Rosina turned upon Billy. “Don’t you take my part—I can speak for myself. You can’t expect to see your brother in the summer when all the fashionable folks come up to London to be painted.”
Billy murmured something inarticulate, and looked doggedly at Matthew, leaning on his crutch.
“I suppose I must ask you to walk in and take a chair, since you are such a stranger,” said Mrs. Matthew Strang.

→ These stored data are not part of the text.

(** * The Hull-White trinomial lattice of [FinHullWhiteRateModel.py]

    A shallow embedding of [financepy/models/FinHullWhiteRateModel.py] over
    the real numbers: Python floats are read as elements of [R], Python
    integers as [Z], numpy arrays as lists indexed the numpy way (negative
    indices count from the end, anything else out of range raises), and
    every Python exception as a value of [result].  Methods of the class
    thread the instance explicitly. *)

From Stdlib Require Import Reals Lra Lia ZArith List String Bool.
Import ListNotations.

Open Scope Z_scope.
Open Scope R_scope.

(** ** Exceptions and the error monad *)

Inductive exn : Type :=
| FinError (msg : string)
| ZeroDivisionError
| ValueError
| IndexError
| AttributeError
| TypeError
| UnboundLocalError.

Inductive result (A : Type) : Type :=
| Ok (a : A)
| Raise (e : exn).

Arguments Ok {A} a.
Arguments Raise {A} e.

Definition bind {A B : Type} (c : result A) (k : A -> result B) : result B :=
  match c with
  | Ok a => k a
  | Raise e => Raise e
  end.

Notation "x <- c ;; k" := (bind c (fun x => k))
  (at level 61, c at next level, right associativity).
Notation "' pat <- c ;; k" := (bind c (fun x => match x with pat => k end))
  (at level 61, pat pattern, c at next level, right associativity).

Definition is_ok {A : Type} (c : result A) : Prop :=
  match c with Ok _ => True | Raise _ => False end.

(** ** Python and numpy primitives *)

Module Py.

(** [x / y] on floats. *)
Definition div (x y : R) : result R :=
  if Req_dec_T y 0 then Raise ZeroDivisionError else Ok (x / y).

(** [math.log]. *)
Definition log (x : R) : result R :=
  if Rlt_dec 0 x then Ok (ln x) else Raise ValueError.

(** [math.sqrt]. *)
Definition sqrt (x : R) : result R :=
  if Rle_dec 0 x then Ok (R_sqrt.sqrt x) else Raise ValueError.

(** [math.ceil]. *)
Definition ceil (x : R) : Z := Zceil x.

(** [int(x)] on a float: truncation towards zero. *)
Definition int (x : R) : Z :=
  if Rle_dec 0 x then Zfloor x else Zceil x.

(** [round(x, 0)]: to the nearest integer, ties to the even one. *)
Definition round (x : R) : Z :=
  let f := Zfloor x in
  let d := x - IZR f in
  if Rlt_dec d (1/2) then f
  else if Rlt_dec (1/2) d then (f + 1)%Z
  else if Z.even f then f else (f + 1)%Z.

(** [range(start, stop, -1)]. *)
Definition range_down (start stop : Z) : list Z :=
  map (fun i => (start - Z.of_nat i)%Z) (seq 0 (Z.to_nat (start - stop))).

(** [range(lo, hi)]. *)
Definition range (lo hi : Z) : list Z :=
  map (fun i => (lo + Z.of_nat i)%Z) (seq 0 (Z.to_nat (hi - lo))).

(** [for j in l: s = body(j, s)], stopping at the first exception. *)
Fixpoint for_each {A S : Type} (l : list A) (body : A -> S -> result S)
         (s : S) : result S :=
  match l with
  | [] => Ok s
  | j :: l' => s' <- body j s ;; for_each l' body s'
  end.

End Py.

Module Np.

Definition ndarray := list R.
Definition ndarray2 := list (list R).

(** [np.zeros(shape=(n))]. *)
Definition zeros (n : Z) : result ndarray :=
  if (n <? 0)%Z then Raise ValueError else Ok (repeat 0 (Z.to_nat n)).

(** [np.zeros(shape=(r, c))]. *)
Definition zeros2 (r c : Z) : result ndarray2 :=
  if ((r <? 0) || (c <? 0))%Z%bool then Raise ValueError
  else Ok (repeat (repeat 0 (Z.to_nat c)) (Z.to_nat r)).

(** The position an index denotes in an axis of length [len]. *)
Definition norm_index (len : nat) (i : Z) : result nat :=
  let n := Z.of_nat len in
  if ((0 <=? i) && (i <? n))%Z%bool then Ok (Z.to_nat i)
  else if ((- n <=? i) && (i <? 0))%Z%bool then Ok (Z.to_nat (i + n))
  else Raise IndexError.

Fixpoint update {A : Type} (v : list A) (k : nat) (x : A) : list A :=
  match v, k with
  | [], _ => []
  | _ :: v', O => x :: v'
  | y :: v', S k' => y :: update v' k' x
  end.

(** [v[i]]. *)
Definition getitem {A : Type} (v : list A) (i : Z) : result A :=
  k <- norm_index (List.length v) i ;;
  match nth_error v k with
  | Some x => Ok x
  | None => Raise IndexError
  end.

(** [v[i] = x]. *)
Definition setitem {A : Type} (v : list A) (i : Z) (x : A)
  : result (list A) :=
  k <- norm_index (List.length v) i ;;
  Ok (update v k x).

(** [M[i, j]]. *)
Definition getitem2 (M : ndarray2) (i j : Z) : result R :=
  row <- getitem M i ;;
  getitem row j.

(** [M[i, j] = x]. *)
Definition setitem2 (M : ndarray2) (i j : Z) (x : R) : result ndarray2 :=
  row <- getitem M i ;;
  row' <- setitem row j x ;;
  setitem M i row'.

(** [M[i, j] += x]. *)
Definition additem2 (M : ndarray2) (i j : Z) (x : R) : result ndarray2 :=
  old <- getitem2 M i j ;;
  setitem2 M i j (old + x).

(** [M.shape] of a two-dimensional array. *)
Definition shape (M : ndarray2) : Z * Z :=
  (Z.of_nat (List.length M), Z.of_nat (List.length (hd [] M))).

(** [np.linspace(start, stop, num)]. *)
Definition linspace (start stop : R) (num : Z) : result ndarray :=
  if (num <? 0)%Z then Raise ValueError
  else Ok (map (fun i => start + IZR i * ((stop - start) / IZR (num - 1)))
               (Py.range 0 num)).

End Np.

Import Np.

(** ** [buildTreeFast] *)

(** Body of the loop over [j] that fills [pu], [pm] and [pd]. *)
Definition prob_body (a dt : R) (jmax N : Z) (j : Z)
           (st : ndarray * ndarray * ndarray)
  : result (ndarray * ndarray * ndarray) :=
  let '(pu, pm, pd) := st in
  let ajdt := a * IZR j * dt in
  let jN := (j + N)%Z in
  if (j =? jmax)%Z then
    pu <- setitem pu jN (7.0/6.0 + 0.50*(ajdt*ajdt - 3.0*ajdt)) ;;
    pm <- setitem pm jN (-1.0/3.0 - ajdt*ajdt + 2.0*ajdt) ;;
    pd <- setitem pd jN (1.0/6.0 + 0.50*(ajdt*ajdt - ajdt)) ;;
    Ok (pu, pm, pd)
  else if (j =? - jmax)%Z then
    pu <- setitem pu jN (1.0/6.0 + 0.50*(ajdt*ajdt + ajdt)) ;;
    pm <- setitem pm jN (-1.0/3.0 - ajdt*ajdt - 2.0*ajdt) ;;
    pd <- setitem pd jN (7.0/6.0 + 0.50*(ajdt*ajdt + 3.0*ajdt)) ;;
    Ok (pu, pm, pd)
  else
    pu <- setitem pu jN (1.0/6.0 + 0.50*(ajdt*ajdt - ajdt)) ;;
    pm <- setitem pm jN (2.0/3.0 - ajdt*ajdt) ;;
    pd <- setitem pd jN (1.0/6.0 + 0.50*(ajdt*ajdt + ajdt)) ;;
    Ok (pu, pm, pd).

Her husband meekly retreated into the drawing-room, and sat down with his back to the vases that adorned the mantel-piece. But now a new horror caught his eye—nothing less than a framed oleograph of “Motherhood,” which had found its way into the house in the days when its wide popularity still gave him a certain interest in it not far removed from pride. On his soul, tensely strung by Eleanor’s hand for the high notes of imagination, this cheap domesticity now jarred abominably. The picture glared at him, it loomed suddenly symbolic. It was representative of Rosina and her influence. This was her height of poetry, the top measure of her soul—the mother carrying the little girl who carried the doll. The work he wanted to do—nay, the work he had always wanted to do—that was what Eleanor stood for—the rare, the fine, the ethereal. Years of insincere work had blunted and torpified him—Eleanor had recreated his soul, had given him freshness of feeling, and something of the early ardor of aspiration.